START Data for review

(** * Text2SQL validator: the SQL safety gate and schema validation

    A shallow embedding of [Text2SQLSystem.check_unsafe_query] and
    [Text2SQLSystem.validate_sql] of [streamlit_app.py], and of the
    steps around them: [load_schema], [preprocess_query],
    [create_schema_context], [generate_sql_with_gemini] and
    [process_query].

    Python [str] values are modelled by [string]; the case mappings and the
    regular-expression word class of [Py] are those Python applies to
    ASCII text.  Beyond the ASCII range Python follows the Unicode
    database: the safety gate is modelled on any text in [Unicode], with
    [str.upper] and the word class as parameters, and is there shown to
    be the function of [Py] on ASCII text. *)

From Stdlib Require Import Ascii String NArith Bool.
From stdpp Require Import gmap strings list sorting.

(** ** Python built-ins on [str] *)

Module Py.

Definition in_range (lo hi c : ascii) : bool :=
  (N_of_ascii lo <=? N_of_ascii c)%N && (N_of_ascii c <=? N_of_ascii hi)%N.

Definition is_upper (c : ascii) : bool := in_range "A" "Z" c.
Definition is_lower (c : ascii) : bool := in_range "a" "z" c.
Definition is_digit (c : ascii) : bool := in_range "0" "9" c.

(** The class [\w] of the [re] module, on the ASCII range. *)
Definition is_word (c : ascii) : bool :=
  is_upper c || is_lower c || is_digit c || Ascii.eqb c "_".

END Data for review
START Data for review

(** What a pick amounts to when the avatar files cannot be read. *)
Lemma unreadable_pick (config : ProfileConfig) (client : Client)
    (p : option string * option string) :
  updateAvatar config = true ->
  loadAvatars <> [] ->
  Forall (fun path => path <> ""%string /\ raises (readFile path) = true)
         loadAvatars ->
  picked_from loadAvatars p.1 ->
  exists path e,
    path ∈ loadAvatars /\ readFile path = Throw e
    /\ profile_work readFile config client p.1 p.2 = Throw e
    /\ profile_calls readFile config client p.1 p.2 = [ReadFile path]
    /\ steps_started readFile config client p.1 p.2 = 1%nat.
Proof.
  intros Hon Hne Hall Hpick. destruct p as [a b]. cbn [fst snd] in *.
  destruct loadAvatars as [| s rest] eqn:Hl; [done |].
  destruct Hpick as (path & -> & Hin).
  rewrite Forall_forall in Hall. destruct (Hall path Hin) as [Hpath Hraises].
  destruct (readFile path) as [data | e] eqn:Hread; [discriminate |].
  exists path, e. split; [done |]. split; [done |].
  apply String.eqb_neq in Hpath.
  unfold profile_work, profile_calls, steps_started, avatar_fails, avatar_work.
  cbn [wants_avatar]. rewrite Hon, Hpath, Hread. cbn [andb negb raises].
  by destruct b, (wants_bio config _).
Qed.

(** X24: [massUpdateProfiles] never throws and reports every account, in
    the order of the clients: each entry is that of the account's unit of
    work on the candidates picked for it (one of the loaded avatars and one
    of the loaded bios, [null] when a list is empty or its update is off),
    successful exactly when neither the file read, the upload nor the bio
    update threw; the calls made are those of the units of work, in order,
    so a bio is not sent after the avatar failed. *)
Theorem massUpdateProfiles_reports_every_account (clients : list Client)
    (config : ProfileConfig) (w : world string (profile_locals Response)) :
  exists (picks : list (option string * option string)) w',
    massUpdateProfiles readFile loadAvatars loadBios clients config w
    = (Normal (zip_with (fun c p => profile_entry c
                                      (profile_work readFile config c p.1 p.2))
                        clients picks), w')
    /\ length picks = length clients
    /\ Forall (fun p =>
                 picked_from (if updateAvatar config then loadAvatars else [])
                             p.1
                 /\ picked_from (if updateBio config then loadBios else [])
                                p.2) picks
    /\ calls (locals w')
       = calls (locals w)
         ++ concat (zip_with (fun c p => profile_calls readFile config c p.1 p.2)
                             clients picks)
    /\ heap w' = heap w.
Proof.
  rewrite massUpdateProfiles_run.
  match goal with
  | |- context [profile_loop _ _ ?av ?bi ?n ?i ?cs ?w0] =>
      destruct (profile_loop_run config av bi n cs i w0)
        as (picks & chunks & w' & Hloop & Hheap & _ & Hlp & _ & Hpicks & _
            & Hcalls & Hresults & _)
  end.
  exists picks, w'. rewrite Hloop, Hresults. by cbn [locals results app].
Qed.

END Data for review
START Data for review

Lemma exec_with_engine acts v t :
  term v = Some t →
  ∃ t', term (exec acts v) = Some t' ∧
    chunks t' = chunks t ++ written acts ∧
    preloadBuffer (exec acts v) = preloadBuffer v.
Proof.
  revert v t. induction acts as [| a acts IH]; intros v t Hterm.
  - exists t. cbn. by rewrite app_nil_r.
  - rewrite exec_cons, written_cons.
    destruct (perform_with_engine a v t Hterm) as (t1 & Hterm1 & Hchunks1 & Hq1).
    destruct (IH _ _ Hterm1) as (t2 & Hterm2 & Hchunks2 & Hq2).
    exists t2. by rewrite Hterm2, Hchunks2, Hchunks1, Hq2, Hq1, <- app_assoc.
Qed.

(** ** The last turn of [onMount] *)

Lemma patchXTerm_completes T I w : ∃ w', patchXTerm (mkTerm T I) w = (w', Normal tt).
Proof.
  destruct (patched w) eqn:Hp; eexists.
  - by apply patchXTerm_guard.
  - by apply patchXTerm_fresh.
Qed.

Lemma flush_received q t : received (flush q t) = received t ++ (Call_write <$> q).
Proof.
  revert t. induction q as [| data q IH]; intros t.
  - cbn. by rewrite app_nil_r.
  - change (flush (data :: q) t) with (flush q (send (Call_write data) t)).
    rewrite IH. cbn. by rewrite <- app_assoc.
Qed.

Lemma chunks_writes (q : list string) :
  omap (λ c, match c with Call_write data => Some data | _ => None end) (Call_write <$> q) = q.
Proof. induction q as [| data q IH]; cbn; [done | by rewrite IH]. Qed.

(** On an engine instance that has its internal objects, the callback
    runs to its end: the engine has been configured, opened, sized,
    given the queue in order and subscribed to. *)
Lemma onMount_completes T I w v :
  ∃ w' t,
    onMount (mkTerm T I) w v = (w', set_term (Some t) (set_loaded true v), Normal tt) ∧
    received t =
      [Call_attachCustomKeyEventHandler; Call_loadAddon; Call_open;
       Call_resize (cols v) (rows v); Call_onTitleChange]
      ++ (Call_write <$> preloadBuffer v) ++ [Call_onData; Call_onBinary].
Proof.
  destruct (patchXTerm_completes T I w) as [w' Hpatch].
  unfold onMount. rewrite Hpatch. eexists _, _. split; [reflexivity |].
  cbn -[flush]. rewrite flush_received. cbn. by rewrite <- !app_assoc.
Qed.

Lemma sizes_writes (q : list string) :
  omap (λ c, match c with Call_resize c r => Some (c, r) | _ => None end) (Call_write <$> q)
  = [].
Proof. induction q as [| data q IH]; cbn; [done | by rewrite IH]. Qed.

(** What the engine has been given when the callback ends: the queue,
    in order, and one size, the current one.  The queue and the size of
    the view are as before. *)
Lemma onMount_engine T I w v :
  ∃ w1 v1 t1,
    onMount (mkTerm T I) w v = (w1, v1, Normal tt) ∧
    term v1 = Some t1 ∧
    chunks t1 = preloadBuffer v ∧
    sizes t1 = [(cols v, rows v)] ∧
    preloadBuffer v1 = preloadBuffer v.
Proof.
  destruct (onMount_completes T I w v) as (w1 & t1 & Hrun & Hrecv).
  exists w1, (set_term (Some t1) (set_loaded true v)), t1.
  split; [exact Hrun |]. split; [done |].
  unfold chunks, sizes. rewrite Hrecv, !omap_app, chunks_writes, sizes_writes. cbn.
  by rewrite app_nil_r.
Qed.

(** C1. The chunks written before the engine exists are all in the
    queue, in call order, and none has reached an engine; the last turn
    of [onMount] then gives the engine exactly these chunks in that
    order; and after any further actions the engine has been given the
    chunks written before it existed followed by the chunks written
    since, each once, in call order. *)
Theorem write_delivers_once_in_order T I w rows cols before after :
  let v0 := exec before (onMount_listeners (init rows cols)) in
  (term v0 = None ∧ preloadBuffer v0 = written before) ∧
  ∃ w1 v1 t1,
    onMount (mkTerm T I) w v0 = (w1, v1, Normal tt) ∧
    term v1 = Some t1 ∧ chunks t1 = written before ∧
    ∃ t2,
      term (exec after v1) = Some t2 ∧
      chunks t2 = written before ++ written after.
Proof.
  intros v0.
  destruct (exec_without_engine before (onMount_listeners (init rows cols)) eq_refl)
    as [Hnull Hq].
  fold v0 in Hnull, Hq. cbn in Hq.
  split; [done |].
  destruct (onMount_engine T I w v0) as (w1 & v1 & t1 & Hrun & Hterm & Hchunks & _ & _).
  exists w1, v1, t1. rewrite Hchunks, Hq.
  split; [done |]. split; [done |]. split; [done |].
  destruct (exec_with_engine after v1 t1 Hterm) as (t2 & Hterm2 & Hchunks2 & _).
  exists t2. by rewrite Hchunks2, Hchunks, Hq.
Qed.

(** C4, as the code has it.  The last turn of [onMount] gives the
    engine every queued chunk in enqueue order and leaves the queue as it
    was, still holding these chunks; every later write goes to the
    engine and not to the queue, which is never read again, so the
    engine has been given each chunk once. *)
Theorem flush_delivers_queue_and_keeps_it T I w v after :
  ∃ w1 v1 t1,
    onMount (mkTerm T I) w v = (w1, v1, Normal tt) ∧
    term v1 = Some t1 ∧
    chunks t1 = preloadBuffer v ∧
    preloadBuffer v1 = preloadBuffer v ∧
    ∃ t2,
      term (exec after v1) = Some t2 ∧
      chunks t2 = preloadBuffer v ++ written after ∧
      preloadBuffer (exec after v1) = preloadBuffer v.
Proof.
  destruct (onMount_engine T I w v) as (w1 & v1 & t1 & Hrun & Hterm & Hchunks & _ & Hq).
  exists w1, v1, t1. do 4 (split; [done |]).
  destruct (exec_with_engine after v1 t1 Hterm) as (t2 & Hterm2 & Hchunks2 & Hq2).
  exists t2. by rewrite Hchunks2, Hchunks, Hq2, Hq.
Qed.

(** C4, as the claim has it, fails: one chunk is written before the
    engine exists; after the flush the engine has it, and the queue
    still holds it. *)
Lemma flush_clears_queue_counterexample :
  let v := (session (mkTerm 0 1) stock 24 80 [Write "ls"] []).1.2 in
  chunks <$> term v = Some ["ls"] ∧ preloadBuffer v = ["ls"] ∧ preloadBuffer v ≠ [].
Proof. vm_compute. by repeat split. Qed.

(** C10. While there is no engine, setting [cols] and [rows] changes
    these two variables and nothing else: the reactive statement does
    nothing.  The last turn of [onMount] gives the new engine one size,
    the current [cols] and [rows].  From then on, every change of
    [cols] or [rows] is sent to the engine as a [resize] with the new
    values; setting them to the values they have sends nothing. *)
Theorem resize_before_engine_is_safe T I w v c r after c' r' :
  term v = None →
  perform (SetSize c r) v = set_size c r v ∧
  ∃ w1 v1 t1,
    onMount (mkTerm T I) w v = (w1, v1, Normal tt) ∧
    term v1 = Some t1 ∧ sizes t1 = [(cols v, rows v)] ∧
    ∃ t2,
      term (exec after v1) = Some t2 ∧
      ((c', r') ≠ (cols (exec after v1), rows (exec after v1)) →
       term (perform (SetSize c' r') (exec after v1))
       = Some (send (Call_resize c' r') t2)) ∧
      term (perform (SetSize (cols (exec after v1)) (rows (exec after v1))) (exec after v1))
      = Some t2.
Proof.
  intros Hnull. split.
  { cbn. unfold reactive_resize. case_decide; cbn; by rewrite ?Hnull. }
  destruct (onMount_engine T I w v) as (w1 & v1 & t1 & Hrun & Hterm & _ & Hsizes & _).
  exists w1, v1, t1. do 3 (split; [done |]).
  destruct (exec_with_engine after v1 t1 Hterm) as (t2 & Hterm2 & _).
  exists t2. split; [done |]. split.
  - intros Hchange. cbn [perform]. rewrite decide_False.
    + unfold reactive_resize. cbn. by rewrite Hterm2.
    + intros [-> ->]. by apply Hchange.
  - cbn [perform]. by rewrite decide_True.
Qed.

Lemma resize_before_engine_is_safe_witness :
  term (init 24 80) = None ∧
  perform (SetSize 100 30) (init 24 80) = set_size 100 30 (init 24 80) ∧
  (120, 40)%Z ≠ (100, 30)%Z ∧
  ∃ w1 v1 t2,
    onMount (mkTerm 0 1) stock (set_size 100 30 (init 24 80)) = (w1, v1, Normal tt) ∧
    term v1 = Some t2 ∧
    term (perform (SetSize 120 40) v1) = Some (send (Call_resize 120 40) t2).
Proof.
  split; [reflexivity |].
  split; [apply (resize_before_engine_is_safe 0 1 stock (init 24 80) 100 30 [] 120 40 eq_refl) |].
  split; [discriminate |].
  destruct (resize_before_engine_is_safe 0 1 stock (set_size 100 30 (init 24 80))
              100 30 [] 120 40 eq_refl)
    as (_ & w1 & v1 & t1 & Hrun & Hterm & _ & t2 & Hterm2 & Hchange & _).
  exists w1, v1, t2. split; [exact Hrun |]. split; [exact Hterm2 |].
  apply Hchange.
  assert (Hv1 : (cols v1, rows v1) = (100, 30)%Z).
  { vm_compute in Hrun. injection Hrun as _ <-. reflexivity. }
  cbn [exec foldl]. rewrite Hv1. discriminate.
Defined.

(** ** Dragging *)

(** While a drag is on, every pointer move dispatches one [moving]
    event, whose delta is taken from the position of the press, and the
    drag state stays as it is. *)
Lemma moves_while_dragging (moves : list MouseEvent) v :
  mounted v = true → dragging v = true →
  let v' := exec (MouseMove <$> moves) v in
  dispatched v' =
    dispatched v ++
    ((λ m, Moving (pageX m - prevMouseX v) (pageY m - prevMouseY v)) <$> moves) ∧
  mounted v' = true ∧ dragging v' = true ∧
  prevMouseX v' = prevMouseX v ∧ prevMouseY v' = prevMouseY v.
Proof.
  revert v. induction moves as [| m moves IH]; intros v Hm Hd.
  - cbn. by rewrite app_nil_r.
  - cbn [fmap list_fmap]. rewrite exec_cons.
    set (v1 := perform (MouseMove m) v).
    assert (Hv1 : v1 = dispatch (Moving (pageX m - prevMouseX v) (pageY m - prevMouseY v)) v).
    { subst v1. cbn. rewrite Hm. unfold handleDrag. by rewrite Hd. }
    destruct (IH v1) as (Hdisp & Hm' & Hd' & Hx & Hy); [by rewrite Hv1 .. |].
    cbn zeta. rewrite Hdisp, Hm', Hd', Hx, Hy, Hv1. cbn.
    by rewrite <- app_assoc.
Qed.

END Data for review

__Task objective__
Would you print, exactly as written, every line above from the one holding "(** ** Dragging *)" through the one holding "set (v1 := perform (MouseMove m) v).", with both included and no other lines?

__Completed task__
(** ** Dragging *)

(** While a drag is on, every pointer move dispatches one [moving]
    event, whose delta is taken from the position of the press, and the
    drag state stays as it is. *)
Lemma moves_while_dragging (moves : list MouseEvent) v :
  mounted v = true → dragging v = true →
  let v' := exec (MouseMove <$> moves) v in
  dispatched v' =
    dispatched v ++
    ((λ m, Moving (pageX m - prevMouseX v) (pageY m - prevMouseY v)) <$> moves) ∧
  mounted v' = true ∧ dragging v' = true ∧
  prevMouseX v' = prevMouseX v ∧ prevMouseY v' = prevMouseY v.
Proof.
  revert v. induction moves as [| m moves IH]; intros v Hm Hd.
  - cbn. by rewrite app_nil_r.
  - cbn [fmap list_fmap]. rewrite exec_cons.
    set (v1 := perform (MouseMove m) v).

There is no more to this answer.